En las últimas décadas del siglo pasado el mes de agosto en La Palma suponía para un nutrido grupo de paisanos el volver a encontrarse con sus raíces, el pueblo que tuvieron que abandonar en busca de un porvenir mejor.

Era la vuelta a sus orígenes a este trocito de tierra de la campiña onubense, de casas blancas que siempre respira paz en sus calles, llenas de gente afable que cada verano aguardaba con ansia la vuelta del vecino o familiar. El panorama habitual se transformaba con la apertura de casas que permanecían cerradas durante el resto del año, aparecían coches con matrículas de otros lugares de España, llegaban nuevos amigos de juegos, o incluso, el primer amor de verano que con el tiempo solo quedó en  el recuerdo de alguna carta guardada en un cajón de cualquier mueble viejo. Por consiguiente, el pueblo aumentaba su población porque al mismo tiempo eran pocos los que partían a playas cercanas o  a otros lugares de nuestra geografía.

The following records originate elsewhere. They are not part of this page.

(* ===== verification/IdentityFacts.v ===== *)
(** * Who may change users

    Which operations of the store change roles and passwords, in PostgreSQL;
    which of them the handlers can reach; and, through the gate, from whom a
    request that changes them must come. *)
From S2P Require Import Prelude Text Tables Programs ProgramLogic ContentHash.
From S2P Require Import AuthDomain AuthToken AuthPostgres AuthService AuthStore AuthSafety.
From S2P Require Import RateLimit Membership AuditTrail Iam Permissions Routes Gate IdentityHttp GateFacts.
From stdpp Require Import relations.
Local Open Scope Z_scope.

(** ** The operations a program may perform *)

Definition all_ops {Op A} (ok : forall B, Op B -> Prop) (p : Prog Op A) : Prop :=
  each_op ok (fun _ _ _ => True) p (fun _ => True).

Section all_ops.
Context {Op : Type -> Type} (ok : forall B, Op B -> Prop).

Lemma all_ops_prog_bind {A B} (f : A -> Prog Op B) (p : Prog Op A) :
  all_ops ok p -> (forall a, all_ops ok (f a)) -> all_ops ok (prog_bind f p).
Proof. intros Hp Hf. apply each_op_prog_bind. eapply each_op_mono; [|exact Hp]. intros a _. apply Hf. Qed.

Lemma all_ops_bind {A B} (f : A -> PM Op B) (m : PM Op A) :
  all_ops ok m -> (forall a, all_ops ok (f a)) -> all_ops ok (m ≫= f).
Proof. intros Hm Hf. apply all_ops_prog_bind; [done|]. by intros [e|a]. Qed.

Lemma all_ops_outcome {A} (m : PM Op A) : all_ops ok m -> all_ops ok (outcome m).
Proof. intros Hm. by apply all_ops_prog_bind. Qed.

En la actualidad ese paisaje veraniego descrito anteriormente, ha cambiado, gran parte de los descendientes de aquellos emigrantes ya no vuelven a su terruño, no tienen el apego a la tierra que poseían sus padres o abuelos y al contrario que sucedía en aquella época ahora son innumerables las familias que abandonan el pueblo buscando entornos diferentes. Quedando las calles desiertas huérfanas de los juegos de los niños. Del mismo modo, se ha llegado a perder una de las estampas que caracterizaba el pueblo en las calendas veraniegas la tertulia vecinal en la puerta de las casas al ponerse el sol.

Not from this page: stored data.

(* ===== verification/RegistryTables.v ===== *)
(** * Registry and taxonomy: tables

    Profiles and process areas (migrations 0023, 0025, 0035, 0122, 0123),
    controlled documents and the counters of their numbers (0124), governance
    events (0125), and what the modules read of the template versions and of
    the documents without a controlled document; the statements of
    [taxonomy/infrastructure] and [registry/infrastructure] over them. Two
    constraints are written with [ADD CONSTRAINT IF NOT EXISTS], which
    PostgreSQL does not have; they are taken as meant. *)
From S2P Require Import Prelude Text Tables Programs.
From Stdlib Require Import Ascii.
Local Open Scope Z_scope.

(** [text ILIKE pattern]. *)
Class Ilike := ilike : string -> string -> bool.

(** ** Data *)

(** [taxonomy/domain/profile.go]. *)
Record DocumentProfile := mkDocumentProfile {
  dp_Code : string;
  dp_TenantID : string;
  dp_FamilyCode : string;
  dp_Name : string;
  dp_Description : string;
  dp_Alias : string;
  dp_ReviewIntervalDays : Z;
  dp_DefaultTemplateVersionID : option string;
  dp_OwnerUserID : option string;
  dp_EditableByRole : string;
  dp_ArchivedAt : option Time;
  dp_CreatedAt : Time
}.

(** [taxonomy/domain/area.go]. *)
Record ProcessArea := mkProcessArea {
  pa_Code : string;
  pa_TenantID : string;
  pa_Name : string;
  pa_Description : string;
  pa_ParentCode : option string;
  pa_OwnerUserID : option string;
  pa_DefaultApproverRole : option string;
  pa_ArchivedAt : option Time;
  pa_CreatedAt : Time
}.

(** [taxonomy/domain/port.go]. *)
Record GovernanceEvent := mkGovernanceEvent {
  ge_TenantID : string;
  ge_EventType : string;
  ge_ActorUserID : string;
  ge_ResourceType : string;
  ge_ResourceID : string;
  ge_Reason : string;
  ge_PayloadJSON : string
}.

(** [registry/domain/controlled_document.go]. *)
Inductive CDStatus := CDStatusActive | CDStatusObsolete | CDStatusSuperseded.

#[export] Instance CDStatus_eq_dec : EqDecision CDStatus.
Proof. solve_decision. Defined.

Record ControlledDocument := mkControlledDocument {
  cd_ID : string;
  cd_TenantID : string;
  cd_ProfileCode : string;
  cd_ProcessAreaCode : string;
  cd_DepartmentCode : option string;
  cd_Code : string;
  cd_SequenceNum : option Z;
  cd_Title : string;
  cd_OwnerUserID : string;
  cd_OverrideTemplateVersionID : option string;
  cd_Status : CDStatus;
  cd_CreatedAt : Time;
  cd_UpdatedAt : Time
}.

(** A row of [profile_sequence_counters]. *)
Record Counter := mkCounter { sc_tenant : string; sc_profile : string; sc_next_seq : Z }.

(** A template version, joined with its template. *)
Record VersionRow := mkVersionRow { vw_id : string; vw_status : string; vw_doc_type_code : string }.

(** A row of [documents_v2]: its controlled document, if it has one. *)
Record LegacyDocument := mkLegacyDocument {
  ld_id : string;
  ld_tenant : string;
  ld_controlled_document_id : option string;
  ld_created_at : Time
}.

Record RegStore := mkRegStore {
  rg_families : list string;
  rg_versions : list VersionRow;
  rg_profiles : list DocumentProfile;
  rg_areas : list ProcessArea;
  rg_docs : list ControlledDocument;
  rg_counters : list Counter;
  rg_legacy : list LegacyDocument;
  rg_events : list GovernanceEvent
}.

Independientemente de todos estos aspectos que marcan la vida de un pueblo en su devenir cotidiano, agosto, es el mes de las fiestas patronales de noches de novena donde La Palma se impregna de devoción mariana hacia su Madre del Valle. El hijo de La Palma tiene que ser fiel a sus tradiciones y cada quince de agosto tiene la obligación de cumplir con sus antepasados, igual que ellos cumplieron con los suyos. Este hecho no se puede perder independientemente de los cambios que se produzcan en la sociedad. De nuestra memoria,  nunca se debe borrar como los padres nos llevaban y acercaban de la mano hasta el pórtico de nuestra iglesia en esa madrugada agosteña para contemplar como a la una sus puertas se abrían para rendir pleitesía a la Madre que es luz, faro y guía del palmerino, que como rezan cada año los campanilleros al pie de sus plantas, libró de la epidemia de cólera a sus vecinos en el año de 1855.

No podemos permanecer ajenos a las costumbres que definen la idiosincrasia de un pueblo. No se deben perder las señas de identidad que nos hacen distintos a los demás. Por lo tanto, las instituciones civiles y religiosas tienen la obligación de contribuir al engrandecimiento de las fiestas contribuyendo con ideas nuevas que atraigan o hagan permanecer al palmerino en su pueblo en estos días de agosto.